(TASK DIRECTIONS)
The lines below starting at the line containing "its length without the line end. *)" and ending at the line containing "Ziplist RdbStr Rdb RdbSave." are to be repeated exactly, with both ends kept and nothing else added.

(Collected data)
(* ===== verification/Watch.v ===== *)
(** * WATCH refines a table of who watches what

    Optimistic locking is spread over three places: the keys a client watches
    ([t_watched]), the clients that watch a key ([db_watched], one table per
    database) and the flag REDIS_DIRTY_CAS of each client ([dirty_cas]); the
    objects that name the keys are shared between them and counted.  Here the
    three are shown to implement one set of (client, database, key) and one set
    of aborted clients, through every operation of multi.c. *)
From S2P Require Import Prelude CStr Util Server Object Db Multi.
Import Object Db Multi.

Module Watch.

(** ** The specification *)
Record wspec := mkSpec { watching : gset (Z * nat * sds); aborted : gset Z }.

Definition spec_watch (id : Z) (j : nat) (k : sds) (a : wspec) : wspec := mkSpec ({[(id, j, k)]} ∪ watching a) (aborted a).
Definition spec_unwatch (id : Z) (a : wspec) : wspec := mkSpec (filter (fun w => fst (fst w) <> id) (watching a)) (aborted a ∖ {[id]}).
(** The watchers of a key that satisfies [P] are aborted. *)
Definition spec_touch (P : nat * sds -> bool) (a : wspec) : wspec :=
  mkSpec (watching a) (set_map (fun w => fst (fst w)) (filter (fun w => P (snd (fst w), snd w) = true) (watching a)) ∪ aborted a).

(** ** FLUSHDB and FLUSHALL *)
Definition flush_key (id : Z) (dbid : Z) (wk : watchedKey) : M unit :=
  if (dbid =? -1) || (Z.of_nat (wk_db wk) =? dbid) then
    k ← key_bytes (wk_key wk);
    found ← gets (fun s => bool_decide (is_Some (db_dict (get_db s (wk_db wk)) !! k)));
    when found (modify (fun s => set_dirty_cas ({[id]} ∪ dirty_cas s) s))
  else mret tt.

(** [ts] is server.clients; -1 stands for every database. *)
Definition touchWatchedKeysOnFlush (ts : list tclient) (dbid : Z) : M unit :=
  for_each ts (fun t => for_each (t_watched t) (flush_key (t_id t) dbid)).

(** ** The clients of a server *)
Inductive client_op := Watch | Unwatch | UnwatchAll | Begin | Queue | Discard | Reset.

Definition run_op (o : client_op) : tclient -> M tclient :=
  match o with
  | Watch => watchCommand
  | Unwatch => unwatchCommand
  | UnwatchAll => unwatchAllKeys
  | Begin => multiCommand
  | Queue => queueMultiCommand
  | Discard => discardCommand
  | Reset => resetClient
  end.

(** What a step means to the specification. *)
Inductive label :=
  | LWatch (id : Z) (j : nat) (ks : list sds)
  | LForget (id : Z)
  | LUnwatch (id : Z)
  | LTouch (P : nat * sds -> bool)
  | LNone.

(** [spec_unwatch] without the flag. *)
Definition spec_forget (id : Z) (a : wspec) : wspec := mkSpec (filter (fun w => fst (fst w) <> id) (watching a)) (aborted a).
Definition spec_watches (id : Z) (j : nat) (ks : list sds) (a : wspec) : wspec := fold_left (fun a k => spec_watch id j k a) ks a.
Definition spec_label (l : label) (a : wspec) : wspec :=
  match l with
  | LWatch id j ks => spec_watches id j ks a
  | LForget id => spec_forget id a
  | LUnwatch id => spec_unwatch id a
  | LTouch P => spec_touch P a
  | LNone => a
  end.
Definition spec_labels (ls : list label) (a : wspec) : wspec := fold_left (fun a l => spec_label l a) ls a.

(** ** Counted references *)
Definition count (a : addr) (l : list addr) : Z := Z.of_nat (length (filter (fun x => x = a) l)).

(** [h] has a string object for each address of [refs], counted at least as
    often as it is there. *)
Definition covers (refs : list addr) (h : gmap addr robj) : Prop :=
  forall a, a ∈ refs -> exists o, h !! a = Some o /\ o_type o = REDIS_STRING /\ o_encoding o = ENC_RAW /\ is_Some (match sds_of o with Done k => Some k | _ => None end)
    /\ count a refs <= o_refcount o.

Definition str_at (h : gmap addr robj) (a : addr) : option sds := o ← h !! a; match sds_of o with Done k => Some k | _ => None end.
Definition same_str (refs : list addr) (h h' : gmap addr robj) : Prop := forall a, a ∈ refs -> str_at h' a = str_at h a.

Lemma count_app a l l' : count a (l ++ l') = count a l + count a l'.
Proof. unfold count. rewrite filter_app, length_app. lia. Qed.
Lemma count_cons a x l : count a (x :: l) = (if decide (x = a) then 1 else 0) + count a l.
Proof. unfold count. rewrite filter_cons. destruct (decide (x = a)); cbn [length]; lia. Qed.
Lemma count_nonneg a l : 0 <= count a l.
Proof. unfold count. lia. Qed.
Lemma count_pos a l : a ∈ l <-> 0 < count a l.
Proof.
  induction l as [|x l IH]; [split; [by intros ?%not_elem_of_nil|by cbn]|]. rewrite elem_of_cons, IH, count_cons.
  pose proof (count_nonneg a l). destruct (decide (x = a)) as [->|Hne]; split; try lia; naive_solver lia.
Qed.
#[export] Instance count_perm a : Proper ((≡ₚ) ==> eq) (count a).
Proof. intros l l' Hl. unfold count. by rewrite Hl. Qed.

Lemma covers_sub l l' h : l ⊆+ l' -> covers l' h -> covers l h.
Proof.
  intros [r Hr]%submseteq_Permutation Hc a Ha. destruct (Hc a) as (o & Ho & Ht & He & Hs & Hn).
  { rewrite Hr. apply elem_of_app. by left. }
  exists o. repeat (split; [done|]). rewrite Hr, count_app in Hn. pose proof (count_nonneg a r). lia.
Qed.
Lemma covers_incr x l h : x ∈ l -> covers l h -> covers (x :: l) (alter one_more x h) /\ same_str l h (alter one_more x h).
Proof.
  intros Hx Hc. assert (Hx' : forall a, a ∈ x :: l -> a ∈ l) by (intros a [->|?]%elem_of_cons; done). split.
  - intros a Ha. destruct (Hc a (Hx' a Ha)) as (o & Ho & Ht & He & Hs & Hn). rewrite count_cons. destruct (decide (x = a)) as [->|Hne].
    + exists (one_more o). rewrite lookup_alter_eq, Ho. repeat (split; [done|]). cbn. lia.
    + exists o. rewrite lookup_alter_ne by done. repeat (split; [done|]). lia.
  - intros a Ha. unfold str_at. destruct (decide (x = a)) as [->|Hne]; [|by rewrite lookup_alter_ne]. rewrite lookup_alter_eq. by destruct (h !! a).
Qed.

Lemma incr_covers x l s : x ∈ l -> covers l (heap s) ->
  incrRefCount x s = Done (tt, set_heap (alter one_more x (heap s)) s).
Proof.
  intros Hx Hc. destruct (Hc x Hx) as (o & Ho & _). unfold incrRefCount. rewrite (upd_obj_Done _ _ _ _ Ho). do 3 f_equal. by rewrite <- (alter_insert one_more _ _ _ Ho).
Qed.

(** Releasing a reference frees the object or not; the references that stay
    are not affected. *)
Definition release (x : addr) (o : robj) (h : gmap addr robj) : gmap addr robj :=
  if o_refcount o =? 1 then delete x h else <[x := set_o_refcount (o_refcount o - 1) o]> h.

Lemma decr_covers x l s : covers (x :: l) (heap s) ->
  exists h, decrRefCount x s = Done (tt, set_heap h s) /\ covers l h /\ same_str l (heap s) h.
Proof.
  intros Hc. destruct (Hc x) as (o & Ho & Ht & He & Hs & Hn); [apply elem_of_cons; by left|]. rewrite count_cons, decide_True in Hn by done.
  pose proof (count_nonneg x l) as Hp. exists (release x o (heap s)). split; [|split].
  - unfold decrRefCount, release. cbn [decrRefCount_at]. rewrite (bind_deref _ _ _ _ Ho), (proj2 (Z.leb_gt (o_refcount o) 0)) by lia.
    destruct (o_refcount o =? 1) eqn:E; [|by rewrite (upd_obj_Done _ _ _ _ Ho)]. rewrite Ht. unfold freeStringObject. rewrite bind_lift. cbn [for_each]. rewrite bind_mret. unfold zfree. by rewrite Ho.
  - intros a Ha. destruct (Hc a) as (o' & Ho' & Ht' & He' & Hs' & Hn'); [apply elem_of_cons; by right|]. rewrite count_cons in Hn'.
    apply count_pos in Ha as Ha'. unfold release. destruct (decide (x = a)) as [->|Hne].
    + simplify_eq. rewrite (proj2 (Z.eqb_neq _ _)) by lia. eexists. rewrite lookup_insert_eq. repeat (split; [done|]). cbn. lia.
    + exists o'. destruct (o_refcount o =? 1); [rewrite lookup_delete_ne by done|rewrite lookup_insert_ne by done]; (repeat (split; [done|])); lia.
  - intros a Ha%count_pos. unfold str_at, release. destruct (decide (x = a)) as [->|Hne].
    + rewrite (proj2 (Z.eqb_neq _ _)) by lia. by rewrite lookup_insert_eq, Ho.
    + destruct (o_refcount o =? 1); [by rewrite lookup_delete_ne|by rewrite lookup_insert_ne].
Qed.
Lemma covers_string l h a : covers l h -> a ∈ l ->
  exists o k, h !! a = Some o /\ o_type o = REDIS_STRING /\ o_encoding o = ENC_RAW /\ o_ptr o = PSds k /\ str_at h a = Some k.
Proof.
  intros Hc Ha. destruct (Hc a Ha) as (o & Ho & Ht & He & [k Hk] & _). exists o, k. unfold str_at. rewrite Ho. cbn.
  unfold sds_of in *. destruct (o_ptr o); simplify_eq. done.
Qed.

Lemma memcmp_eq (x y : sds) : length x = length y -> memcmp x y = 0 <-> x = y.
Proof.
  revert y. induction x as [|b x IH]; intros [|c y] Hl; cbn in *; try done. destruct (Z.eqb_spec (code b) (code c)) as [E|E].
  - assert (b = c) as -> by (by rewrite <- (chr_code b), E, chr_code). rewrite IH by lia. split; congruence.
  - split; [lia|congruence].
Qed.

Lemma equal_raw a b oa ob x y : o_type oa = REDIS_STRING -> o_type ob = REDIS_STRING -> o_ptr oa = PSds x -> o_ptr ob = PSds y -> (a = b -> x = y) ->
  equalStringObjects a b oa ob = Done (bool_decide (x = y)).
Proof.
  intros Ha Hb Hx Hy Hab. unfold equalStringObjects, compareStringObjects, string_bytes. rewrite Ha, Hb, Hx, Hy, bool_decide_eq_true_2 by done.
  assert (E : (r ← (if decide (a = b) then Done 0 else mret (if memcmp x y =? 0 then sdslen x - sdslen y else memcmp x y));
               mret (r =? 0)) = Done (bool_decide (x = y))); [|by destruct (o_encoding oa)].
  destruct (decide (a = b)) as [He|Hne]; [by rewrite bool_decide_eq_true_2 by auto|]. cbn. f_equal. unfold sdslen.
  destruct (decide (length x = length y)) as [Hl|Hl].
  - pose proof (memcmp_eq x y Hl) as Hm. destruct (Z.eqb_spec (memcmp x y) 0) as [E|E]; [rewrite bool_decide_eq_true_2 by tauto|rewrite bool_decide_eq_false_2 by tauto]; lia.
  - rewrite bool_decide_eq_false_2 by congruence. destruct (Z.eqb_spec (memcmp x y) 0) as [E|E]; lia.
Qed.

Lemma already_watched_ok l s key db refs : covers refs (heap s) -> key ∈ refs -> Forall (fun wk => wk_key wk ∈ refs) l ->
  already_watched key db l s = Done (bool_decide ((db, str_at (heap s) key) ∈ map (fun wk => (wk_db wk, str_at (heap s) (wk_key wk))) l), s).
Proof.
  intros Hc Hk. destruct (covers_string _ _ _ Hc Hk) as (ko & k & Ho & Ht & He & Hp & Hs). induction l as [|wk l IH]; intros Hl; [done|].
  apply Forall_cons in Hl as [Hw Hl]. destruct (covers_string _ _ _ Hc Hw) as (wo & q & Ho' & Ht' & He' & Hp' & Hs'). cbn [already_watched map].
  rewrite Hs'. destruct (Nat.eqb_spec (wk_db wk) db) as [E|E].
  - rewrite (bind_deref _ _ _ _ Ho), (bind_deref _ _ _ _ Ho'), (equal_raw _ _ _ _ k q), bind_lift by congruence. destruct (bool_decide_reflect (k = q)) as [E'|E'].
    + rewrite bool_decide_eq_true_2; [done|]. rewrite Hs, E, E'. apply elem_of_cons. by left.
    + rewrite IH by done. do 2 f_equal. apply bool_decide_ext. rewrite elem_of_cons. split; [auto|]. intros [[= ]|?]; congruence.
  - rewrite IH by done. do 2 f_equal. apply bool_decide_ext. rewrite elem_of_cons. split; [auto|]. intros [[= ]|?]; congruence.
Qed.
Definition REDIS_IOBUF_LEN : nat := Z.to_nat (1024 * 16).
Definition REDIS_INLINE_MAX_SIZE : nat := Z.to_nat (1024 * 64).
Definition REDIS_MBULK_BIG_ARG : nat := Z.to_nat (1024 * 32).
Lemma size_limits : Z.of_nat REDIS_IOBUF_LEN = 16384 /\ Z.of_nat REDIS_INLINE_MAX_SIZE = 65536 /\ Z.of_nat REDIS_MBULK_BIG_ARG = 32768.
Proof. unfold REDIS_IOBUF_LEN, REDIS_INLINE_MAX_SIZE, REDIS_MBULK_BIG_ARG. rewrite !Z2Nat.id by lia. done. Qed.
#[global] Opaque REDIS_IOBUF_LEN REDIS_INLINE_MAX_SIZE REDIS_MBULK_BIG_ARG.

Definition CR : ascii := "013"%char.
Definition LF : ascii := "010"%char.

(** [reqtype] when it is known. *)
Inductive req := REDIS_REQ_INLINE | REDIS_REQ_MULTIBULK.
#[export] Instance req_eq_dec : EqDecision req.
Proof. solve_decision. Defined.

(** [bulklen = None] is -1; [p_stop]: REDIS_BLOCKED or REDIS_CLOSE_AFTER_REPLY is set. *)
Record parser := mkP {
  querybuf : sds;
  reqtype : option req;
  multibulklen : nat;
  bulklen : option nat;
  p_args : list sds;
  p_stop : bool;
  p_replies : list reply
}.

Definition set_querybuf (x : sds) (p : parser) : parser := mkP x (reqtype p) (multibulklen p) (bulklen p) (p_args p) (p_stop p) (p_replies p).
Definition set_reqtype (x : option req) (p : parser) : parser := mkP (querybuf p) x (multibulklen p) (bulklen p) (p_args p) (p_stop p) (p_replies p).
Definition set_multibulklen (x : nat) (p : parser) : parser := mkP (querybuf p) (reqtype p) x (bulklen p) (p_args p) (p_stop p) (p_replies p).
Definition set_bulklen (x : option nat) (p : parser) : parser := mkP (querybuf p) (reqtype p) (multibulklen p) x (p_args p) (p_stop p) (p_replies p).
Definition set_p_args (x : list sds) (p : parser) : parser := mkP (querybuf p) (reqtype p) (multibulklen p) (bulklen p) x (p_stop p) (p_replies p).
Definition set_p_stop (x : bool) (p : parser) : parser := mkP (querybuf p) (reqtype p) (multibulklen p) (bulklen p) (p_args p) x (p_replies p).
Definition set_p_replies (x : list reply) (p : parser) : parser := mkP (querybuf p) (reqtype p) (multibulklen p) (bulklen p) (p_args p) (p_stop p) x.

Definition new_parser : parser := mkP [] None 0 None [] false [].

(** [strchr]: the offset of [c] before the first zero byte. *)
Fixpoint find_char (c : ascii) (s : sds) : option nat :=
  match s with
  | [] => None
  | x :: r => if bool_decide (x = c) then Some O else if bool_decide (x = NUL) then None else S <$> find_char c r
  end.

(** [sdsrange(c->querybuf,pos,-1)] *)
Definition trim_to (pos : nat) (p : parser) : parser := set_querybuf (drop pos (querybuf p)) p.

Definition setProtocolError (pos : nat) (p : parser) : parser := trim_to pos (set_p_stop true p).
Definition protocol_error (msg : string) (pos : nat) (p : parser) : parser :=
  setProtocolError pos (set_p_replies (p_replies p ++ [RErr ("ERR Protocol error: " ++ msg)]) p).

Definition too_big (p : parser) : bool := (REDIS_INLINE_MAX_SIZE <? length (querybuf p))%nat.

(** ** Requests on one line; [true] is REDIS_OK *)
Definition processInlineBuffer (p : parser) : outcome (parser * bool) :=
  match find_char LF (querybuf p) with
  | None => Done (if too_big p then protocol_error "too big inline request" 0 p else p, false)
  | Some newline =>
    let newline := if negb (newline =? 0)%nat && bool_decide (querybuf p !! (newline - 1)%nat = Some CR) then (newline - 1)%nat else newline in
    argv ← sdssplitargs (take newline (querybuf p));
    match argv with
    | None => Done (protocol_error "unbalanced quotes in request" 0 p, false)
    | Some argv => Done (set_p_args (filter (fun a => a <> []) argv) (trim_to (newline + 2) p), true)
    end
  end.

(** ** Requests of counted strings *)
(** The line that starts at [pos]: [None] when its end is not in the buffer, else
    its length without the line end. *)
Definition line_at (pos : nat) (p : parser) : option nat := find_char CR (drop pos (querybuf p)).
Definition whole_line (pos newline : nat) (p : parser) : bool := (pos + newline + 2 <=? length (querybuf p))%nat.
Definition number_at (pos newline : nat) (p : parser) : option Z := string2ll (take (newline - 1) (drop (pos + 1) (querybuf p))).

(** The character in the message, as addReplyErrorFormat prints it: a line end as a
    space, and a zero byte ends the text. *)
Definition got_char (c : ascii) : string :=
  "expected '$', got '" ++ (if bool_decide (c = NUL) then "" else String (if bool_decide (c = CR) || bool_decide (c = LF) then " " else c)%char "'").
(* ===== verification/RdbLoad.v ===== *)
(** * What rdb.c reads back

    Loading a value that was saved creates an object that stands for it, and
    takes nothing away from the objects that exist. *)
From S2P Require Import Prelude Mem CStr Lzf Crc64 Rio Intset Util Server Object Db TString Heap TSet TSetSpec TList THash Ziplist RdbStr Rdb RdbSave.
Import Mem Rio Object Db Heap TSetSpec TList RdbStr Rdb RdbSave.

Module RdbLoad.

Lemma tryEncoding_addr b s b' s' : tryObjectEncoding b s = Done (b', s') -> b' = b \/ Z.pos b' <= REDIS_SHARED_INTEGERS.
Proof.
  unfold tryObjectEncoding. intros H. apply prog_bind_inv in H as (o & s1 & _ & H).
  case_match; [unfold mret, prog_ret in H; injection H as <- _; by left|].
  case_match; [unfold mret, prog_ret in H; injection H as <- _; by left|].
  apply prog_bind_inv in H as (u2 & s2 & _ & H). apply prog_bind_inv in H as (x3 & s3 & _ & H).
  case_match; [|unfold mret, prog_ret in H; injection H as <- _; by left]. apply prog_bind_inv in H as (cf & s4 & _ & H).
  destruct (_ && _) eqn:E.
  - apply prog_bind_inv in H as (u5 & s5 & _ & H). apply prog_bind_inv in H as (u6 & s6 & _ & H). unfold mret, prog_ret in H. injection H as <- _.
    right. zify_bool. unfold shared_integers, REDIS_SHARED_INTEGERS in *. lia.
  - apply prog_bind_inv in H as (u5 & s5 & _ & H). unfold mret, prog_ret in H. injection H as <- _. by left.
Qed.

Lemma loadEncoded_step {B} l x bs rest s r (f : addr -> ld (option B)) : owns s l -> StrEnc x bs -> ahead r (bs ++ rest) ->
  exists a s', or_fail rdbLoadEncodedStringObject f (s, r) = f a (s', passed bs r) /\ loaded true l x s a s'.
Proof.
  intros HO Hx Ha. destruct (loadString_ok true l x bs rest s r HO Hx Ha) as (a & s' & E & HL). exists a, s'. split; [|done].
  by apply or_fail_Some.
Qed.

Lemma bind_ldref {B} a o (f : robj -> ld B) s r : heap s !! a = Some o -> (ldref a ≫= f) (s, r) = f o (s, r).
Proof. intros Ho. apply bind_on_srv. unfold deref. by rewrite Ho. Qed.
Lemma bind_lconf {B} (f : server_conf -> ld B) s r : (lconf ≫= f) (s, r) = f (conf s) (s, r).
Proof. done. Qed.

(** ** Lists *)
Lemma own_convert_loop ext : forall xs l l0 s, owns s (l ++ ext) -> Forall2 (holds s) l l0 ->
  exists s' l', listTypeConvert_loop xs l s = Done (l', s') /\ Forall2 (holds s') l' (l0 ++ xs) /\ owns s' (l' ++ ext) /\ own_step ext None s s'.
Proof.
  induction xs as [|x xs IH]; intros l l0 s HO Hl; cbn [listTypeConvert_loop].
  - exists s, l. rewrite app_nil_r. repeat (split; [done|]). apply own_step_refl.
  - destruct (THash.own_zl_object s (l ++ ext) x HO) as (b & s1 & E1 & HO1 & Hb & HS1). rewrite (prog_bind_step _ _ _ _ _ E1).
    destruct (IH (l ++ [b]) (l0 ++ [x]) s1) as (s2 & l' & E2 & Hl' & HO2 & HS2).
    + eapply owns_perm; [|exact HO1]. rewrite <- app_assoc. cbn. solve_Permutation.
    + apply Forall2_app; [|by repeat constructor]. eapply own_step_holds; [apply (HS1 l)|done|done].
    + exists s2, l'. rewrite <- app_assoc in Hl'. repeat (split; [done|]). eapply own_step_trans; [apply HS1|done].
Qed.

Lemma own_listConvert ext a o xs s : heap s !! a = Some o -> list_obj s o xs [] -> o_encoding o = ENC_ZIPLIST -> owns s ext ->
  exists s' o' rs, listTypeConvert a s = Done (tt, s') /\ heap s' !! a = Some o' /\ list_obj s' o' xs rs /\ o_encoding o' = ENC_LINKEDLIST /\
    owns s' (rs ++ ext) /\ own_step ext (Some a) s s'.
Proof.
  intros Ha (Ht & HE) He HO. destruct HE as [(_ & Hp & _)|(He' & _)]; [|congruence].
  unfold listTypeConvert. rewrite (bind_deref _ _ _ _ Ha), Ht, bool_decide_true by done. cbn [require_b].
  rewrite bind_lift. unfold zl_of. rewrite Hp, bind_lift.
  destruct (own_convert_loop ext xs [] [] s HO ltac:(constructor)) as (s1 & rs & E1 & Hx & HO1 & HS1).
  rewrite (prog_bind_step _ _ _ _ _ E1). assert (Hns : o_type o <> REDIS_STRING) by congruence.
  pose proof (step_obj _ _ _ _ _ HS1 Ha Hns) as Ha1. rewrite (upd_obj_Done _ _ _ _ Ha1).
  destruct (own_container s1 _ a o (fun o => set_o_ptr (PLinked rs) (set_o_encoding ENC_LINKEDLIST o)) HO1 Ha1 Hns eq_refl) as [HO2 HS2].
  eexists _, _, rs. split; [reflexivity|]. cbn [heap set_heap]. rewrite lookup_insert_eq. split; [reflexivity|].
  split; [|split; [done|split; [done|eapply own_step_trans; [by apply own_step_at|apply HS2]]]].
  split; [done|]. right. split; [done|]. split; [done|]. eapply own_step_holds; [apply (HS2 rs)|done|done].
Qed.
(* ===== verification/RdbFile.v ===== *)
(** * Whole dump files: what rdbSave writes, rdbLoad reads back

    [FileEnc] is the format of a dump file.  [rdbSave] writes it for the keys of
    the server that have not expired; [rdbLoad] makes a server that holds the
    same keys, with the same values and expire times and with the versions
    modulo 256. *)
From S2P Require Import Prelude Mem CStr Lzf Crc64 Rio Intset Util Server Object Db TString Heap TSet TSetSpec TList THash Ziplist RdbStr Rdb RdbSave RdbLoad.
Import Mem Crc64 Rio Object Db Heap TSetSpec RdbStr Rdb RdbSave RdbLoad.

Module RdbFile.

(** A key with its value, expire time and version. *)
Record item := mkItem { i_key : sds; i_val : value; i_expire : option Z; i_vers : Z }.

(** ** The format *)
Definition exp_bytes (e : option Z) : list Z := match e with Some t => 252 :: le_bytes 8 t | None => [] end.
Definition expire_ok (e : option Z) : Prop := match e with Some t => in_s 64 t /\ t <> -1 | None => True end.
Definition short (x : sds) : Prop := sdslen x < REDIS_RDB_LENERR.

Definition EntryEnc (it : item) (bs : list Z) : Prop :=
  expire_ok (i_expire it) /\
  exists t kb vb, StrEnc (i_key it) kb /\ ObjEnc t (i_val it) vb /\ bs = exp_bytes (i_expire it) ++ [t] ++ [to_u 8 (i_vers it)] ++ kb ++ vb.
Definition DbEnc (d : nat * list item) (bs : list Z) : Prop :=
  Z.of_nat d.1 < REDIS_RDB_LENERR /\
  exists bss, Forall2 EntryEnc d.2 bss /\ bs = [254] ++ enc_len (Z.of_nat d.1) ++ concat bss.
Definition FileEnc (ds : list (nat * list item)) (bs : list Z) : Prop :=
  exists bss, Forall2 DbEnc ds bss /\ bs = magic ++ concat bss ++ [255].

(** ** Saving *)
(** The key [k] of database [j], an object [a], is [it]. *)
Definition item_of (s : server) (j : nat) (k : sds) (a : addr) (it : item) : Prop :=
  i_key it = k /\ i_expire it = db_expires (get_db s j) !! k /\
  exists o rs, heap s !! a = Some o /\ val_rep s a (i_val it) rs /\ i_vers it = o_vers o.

(EXERCISE OUTPUT)
    its length without the line end. *)
Definition line_at (pos : nat) (p : parser) : option nat := find_char CR (drop pos (querybuf p)).
Definition whole_line (pos newline : nat) (p : parser) : bool := (pos + newline + 2 <=? length (querybuf p))%nat.
Definition number_at (pos newline : nat) (p : parser) : option Z := string2ll (take (newline - 1) (drop (pos + 1) (querybuf p))).

(** The character in the message, as addReplyErrorFormat prints it: a line end as a
    space, and a zero byte ends the text. *)
Definition got_char (c : ascii) : string :=
  "expected '$', got '" ++ (if bool_decide (c = NUL) then "" else String (if bool_decide (c = CR) || bool_decide (c = LF) then " " else c)%char "'").
(* ===== verification/RdbLoad.v ===== *)
(** * What rdb.c reads back

    Loading a value that was saved creates an object that stands for it, and
    takes nothing away from the objects that exist. *)
From S2P Require Import Prelude Mem CStr Lzf Crc64 Rio Intset Util Server Object Db TString Heap TSet TSetSpec TList THash Ziplist RdbStr Rdb RdbSave.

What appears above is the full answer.